HOXA3 functions as the on-off switch to regulate the development of hESC-derived third pharyngeal pouch endoderm through EPHB2-mediated Wnt pathway

Normal commitment of the endoderm of the third pharyngeal pouch (3PP) is essential for the development and differentiation of the thymus. The aim of this study was to investigate the role of transcription factor HOXA3 in the development and differentiation of the third pharyngeal pouch endoderm from human embryonic stem cells (hESCs). 3PP endoderm (3PPE) was differentiated from hESC-derived definitive endoderm (DE) by mimicking developmental queues with Activin A, WNT3A, retinoic acid and BMP4. The function of 3PPE was assessed by further differentiating into functional thymic epithelial cells. The effect of HOXA3 inhibition on cells of 3PPE was subsequently investigated.
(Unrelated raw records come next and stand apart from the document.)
Ltac throws_body :=
  cbv zeta;
  repeat first
    [ apply throws_ret
    | apply throws_state
    | apply throws_throw; raw_or_tac
    | apply throws_when
    | apply throws_call; intros ?; raw_or_tac
    | apply throws_new_Contract; intros ?; raw_or_tac
    | apply throws_new_Wallet; intros ?; raw_or_tac
    | apply throws_new_ContractFactory; intros ?; raw_or_tac
    | apply throws_getDeployTransaction; intros ?; raw_or_tac
    | apply throws_then_on_object; intros ?; raw_or_tac
    | apply throws_retry
    | apply throws_Promise_all3
    | apply throws_Promise_all4
    | apply throws_new_Filter; intros ?; raw_or_tac
    | apply throws_or_throw; intros ?; raw_or_tac
    | callee
    | apply throws_lift; intros ? ?;
      match goal with
      | Hl : Utils.parseUnits _ _ = inl _ |- _ =>
          destruct (parseUnits_raw _ _ Hl) as [? ->]
      | Hl : Ethers.parseEther _ = inl _ |- _ =>
          destruct (parseFixed_raw _ _ Hl) as [? ->]
      | Hl : Ethers.parseUnits _ _ = inl _ |- _ =>
          destruct (parseFixed_raw _ _ Hl) as [? ->]
      | Hl : Utils.formatUnits _ _ = inl _ |- _ =>
          destruct (formatUnits_raw _ _ Hl) as [? ->]
      end; raw_or_tac
    | apply throws_bind; [|intros ?]
    | match goal with
      | |- throws _ (match ?x with _ => _ end) => destruct x
      end ].

Lemma getContract_throws (self : PolygonContractManager.t) address abi :
  throws (typed_or_missing ["INVALID_ADDRESS"])
         (PolygonContractManager.getContract self address abi).
Proof.
  unfold PolygonContractManager.getContract.
  apply throws_try_catch with (Q := raw_or ["INVALID_ADDRESS"]).
  - throws_body.
  - intros e He. apply throws_rethrow_or. exact He.
Qed.

Lemma getWalletBalance_throws (self : PolygonWalletManager.t) address :
  throws (typed_or_missing ["INVALID_ADDRESS"])
         (PolygonWalletManager.getWalletBalance self address).
Proof.
  unfold PolygonWalletManager.getWalletBalance.
  apply throws_try_catch with (Q := raw_or ["INVALID_ADDRESS"]).
  - throws_body.
  - intros e He. apply throws_rethrow_or. exact He.
Qed.

Lemma getWalletTransactionCount_throws (self : PolygonWalletManager.t) address :
  throws (typed_or_missing ["INVALID_ADDRESS"])
         (PolygonWalletManager.getWalletTransactionCount self address).
Proof.
  unfold PolygonWalletManager.getWalletTransactionCount.
  apply throws_try_catch with (Q := raw_or ["INVALID_ADDRESS"]).
  - throws_body.
  - intros e He. apply throws_rethrow_or. exact He.
Qed.

Ltac callee ::=
  first [ apply throws_callee with (1 := getContract_throws _ _ _); included
        | apply throws_callee with (1 := getWalletBalance_throws _ _); included
        | apply throws_callee with (1 := getWalletTransactionCount_throws _ _); included ].

Ltac placeholder :=
  apply throws_try_catch with (Q := placeholder_error);
  [ repeat first [ apply throws_not_implemented
                 | apply throws_invalid_amount
                 | apply throws_when
                 | apply throws_bind; [|intros ?]
                 | apply (throws_weaken (P := fun _ => False)); [tauto|apply throws_ret] ]
  | intros ? ?;
    first [ apply throws_amount_guard with (msg := fun m => _); [in_list|in_list|assumption]
          | apply throws_throw; right; apply typed_wrapped; in_list ] ].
A highly efficient approach for differentiating 3PPE cells has been developed and these cells expressed 3PPE related genes HOXA3, SIX1, PAX9 as well as EpCAM. 3PPE cells had a strong potential to develop into thymic epithelia which expressed both the cortical epithelial cell markers K8 and CD205, and the medullary epithelial cell markers K5 and AIRE, and also promoted T cell maturation. More importantly, transcription factor HOXA3 not only regulated the differentiation of 3PPE, but also had a crucial role for the proliferation and migration 3PPE cells. Our further investigation revealed that HOXA3 controlled the commitment and function of 3PPE through the regulation of the Wnt signaling pathway by EPHB2. Our results demonstrated that HOXA3 functioned as the on-off switch to regulate the development of hESC-derived 3PPE through EPHB2-mediated Wnt pathway, and our findings will provide new insights into studying the development of the third pharyngeal pouch and thymic organ in vitro and in vivo. We compared the gene expression profiling changes of RNA-seq data before and after the inhibition of HOXA3 in the third pharyngeal pouch endoderm cells derived from human embryonic stem cells.